Indemnity vs Guarantee
Indemnity and guarantee are two important ways to safeguard ones interests when entering into a contract. There are many similarities between the two concepts though they differ a lot also. This article will highlight the differences between Indemnity and guarantee to enable readers to choose one of the two depending upon circumstances and requirements.
When you agree to an indemnity agreement, you agree to assume all responsibility and liability for any injuries or damages to someone else. Whenever there is an indemnity contract and one party suffers any losses, the other has the liability to indemnify for the consequences. The common phrases that are included in indemnity contracts say that the person agrees to indemnify and hold harmless or to defend, indemnify and hold harmless. If there is a clause or obligation to defend, you should also get a clause included requiring the person who is being indemnified to tender the defense to you. At least you should get the clause of right to control defense. In the absence of these provisions, the party that you are indemnifying can cost you dearly by raking up huge attorney fees and other sundry expenses. But if you are controlling the defense, you can have a say in the selection of attorney thereby minimizing litigation costs.

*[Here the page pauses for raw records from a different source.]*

Lemma timed_moves_pending (raycast : Q * Q -> list Intersection)
  (moves : list (Q * ((Q * Q) * (Q * Q)))) :
  forall (t : Timed) (first : Q * ((Q * Q) * (Q * Q))),
  isEnabled (manager t) = true ->
  match due t with Some d => fst first < d | None => True end ->
  close_moves (hoverDebounce (manager t)) (fst first) moves ->
  let r := timed_moves raycast t (first :: moves) in
  let lst := last_move first moves in
  forallb is_timer_effect (snd r) = true
  /\ due (fst r) = Some (fst lst + hoverDebounce (manager t))
  /\ isEnabled (manager (fst r)) = true
  /\ hoverDebounce (manager (fst r)) = hoverDebounce (manager t)
  /\ normalizedMouse (manager (fst r)) = snd (snd lst)
  /\ hoveredObject (manager (fst r)) = hoveredObject (manager t)
  /\ selectedObject (manager (fst r)) = selectedObject (manager t)
  /\ callbacks (manager (fst r)) = callbacks (manager t).
Proof.
  induction moves as [|mv moves IH]; intros t [now [p n]] E P C; cbv zeta.
  - cbn [timed_moves last_move].
    destruct (timed_move_pending raycast t now p n E P)
      as (A & B & E' & W & N & _ & H & S & K).
    destruct (timed_pointerMove raycast t now p n) as [t1 e1].
    cbn [fst snd] in *. rewrite app_nil_r. repeat split; assumption.
  - cbn [fst] in P, C. destruct mv as [now' [p' n']].
    cbn [close_moves] in C. destruct C as (C1 & C2 & C3).
    destruct (timed_move_pending raycast t now p n E P)
      as (A & B & E' & W & N & _ & H & S & K).
    change (timed_moves raycast t ((now, (p, n)) :: (now', (p', n')) :: moves))
      with (let '(t1, e1) := timed_pointerMove raycast t now p n in
            let '(t2, e2) :=
              timed_moves raycast t1 ((now', (p', n')) :: moves) in
            (t2, e1 ++ e2)).
    destruct (timed_pointerMove raycast t now p n) as [t1 e1].
    cbn [fst snd] in A, B, E', W, N, H, S, K.
    assert (P' : match due t1 with
                 | Some d => fst (now', (p', n')) < d
                 | None => True
                 end).
    { rewrite B. cbn [fst]. lra. }
    rewrite <- W in C3.
    destruct (IH t1 (now', (p', n')) E' P' C3)
      as (A2 & B2 & E2 & W2 & N2 & H2 & S2 & K2).
    destruct (timed_moves raycast t1 ((now', (p', n')) :: moves))
      as [t2 e2].
    cbn [fst snd last_move] in *.
    rewrite forallb_app, A, A2, B2, W2, N2, H2, S2, K2, W, H, S, K.
    repeat split; assumption.
Qed.

(** X11.  The hover is resolved once for a run of pointer moves that follow
    one another by less than [hoverDebounce]: during the run each move only
    cancels and sets the timer, no ray is cast, no listener called, the
    hovered object stays as it was; the timer left is due [hoverDebounce]
    after the last move, and when it fires [checkHover] resolves the last
    place of the pointer. *)
Theorem hover_debounce_resolves_last (raycast : Q * Q -> list Intersection)
  (t : Timed) (first : Q * ((Q * Q) * (Q * Q)))
  (moves : list (Q * ((Q * Q) * (Q * Q)))) :
  isEnabled (manager t) = true -> due t = None ->
  close_moves (hoverDebounce (manager t)) (fst first) moves ->
  let r := timed_moves raycast t (first :: moves) in
  let lst := last_move first moves in
  let at_last := fst lst + hoverDebounce (manager t) in
  forallb is_timer_effect (snd r) = true
  /\ hoveredObject (manager (fst r)) = hoveredObject (manager t)
  /\ due (fst r) = Some at_last
  /\ (forall now, now < at_last ->
        timed_elapse raycast (fst r) now = (fst r, []))
  /\ timed_elapse raycast (fst r) at_last
     = (mkTimed
          (fst (checkHover (manager (fst r)) (raycast (snd (snd lst))))) None,
        snd (checkHover (manager (fst r)) (raycast (snd (snd lst))))).
Proof.
  intros E D C. cbv zeta.
  assert (P : match due t with Some d => fst first < d | None => True end)
    by (rewrite D; exact I).
  destruct (timed_moves_pending raycast moves t first E P C)
    as (A & B & _ & _ & N & H & _ & _).
  set (r := timed_moves raycast t (first :: moves)) in *.
  split; [exact A|]. split; [exact H|]. split; [exact B|]. split.
  - intros now L. apply (timed_elapse_early raycast (fst r) now _ B L).
  - unfold timed_elapse. rewrite B, Qle_bool_refl, N.
    destruct (checkHover _ _). reflexivity.
Qed.
(* ===== verification/_CoqProject ===== *)
-Q . S2P
Prelude.v
GoStrings.v
Regex.v
Names.v
Biscuit.v
NaiveEngine.v
Facts.v
DatalogText.v
Grants.v
Labels.v
HTTPGrants.v
PolicyRules.v
Egress.v
Base64.v
Tar.v
Token.v
TokenModel.v
Identity.v
IdentityFacts.v
Mint.v
MintFacts.v
Middleware.v
MiddlewareFacts.v
MeshAuth.v
LabelsGate.v
Directory.v
Keyring.v
KeyringFacts.v
Router.v
RouterDirectory.v
RouterFacts.v
MeshDirectory.v
Decimal.v
PolicyStore.v
PolicyStoreFacts.v
Store.v
StoreFacts.v
ControlPlane.v
PolicyConfig.v
Enrollment.v
Admin.v
Members.v
Sts.v
OAuth.v
Machine.v
Traces.v
Scenario.v
TokenUsage.v
StsFacts.v
OAuthFacts.v
BanFacts.v
Paging.v
RefreshFacts.v
NodeStore.v
NodeRouters.v
NodeRoutersFacts.v
NodeSync.v
NodeSyncFacts.v
NodeBanFacts.v
NodeRelayFacts.v
NodeScenario.v
Effects.v
Http.v
LocalAuth.v
Callout.v
TlsHello.v
SafeDial.v
EgressService.v
EgressInspect.v
EgressInspectFacts.v
Registry.v
RegistryFacts.v
Ingress.v
IngressFacts.v
CredProvider.v
CredProviderFacts.v
Broker.v
BrokerFacts.v
NodeOAuth.v
NodeOAuthFacts.v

In general indemnity agreement covers damages, loss, costs, expenses and fees of attorneys. If there is no mention of attorney fees, the court may not require the person promising to indemnify to pay attorney fees.
In sharp contrast to an indemnity, a guarantee is a promise to answer for debt, default or other financial liability of another. You promise to pay for any damages or default in the event of the principal person refusing to do so or when he cannot do so. If you are a guarantor, once you have paid the principal obligation, your obligation is terminated. Guarantee clause is not the main agreement and is generally collateral to some other obligation or debt. You are held accountable or liable for this debt or obligation after you have fulfilled your obligation as a guarantor. It is therefore prudent to study all clauses or underlying contract before signing any guarantee contract.
Difference between Indemnity and Guarantee
• A guarantee is a promise to someone that a third party will meet its obligation to them. “If they do not pay you, I will pay you”.
• An indemnity is a promise to be responsible for another person’s loss and to agree to compensate them for any loss or damage on mutually agreed terms. For example, one agrees to pay the difference of repairs if they exceed a certain limit.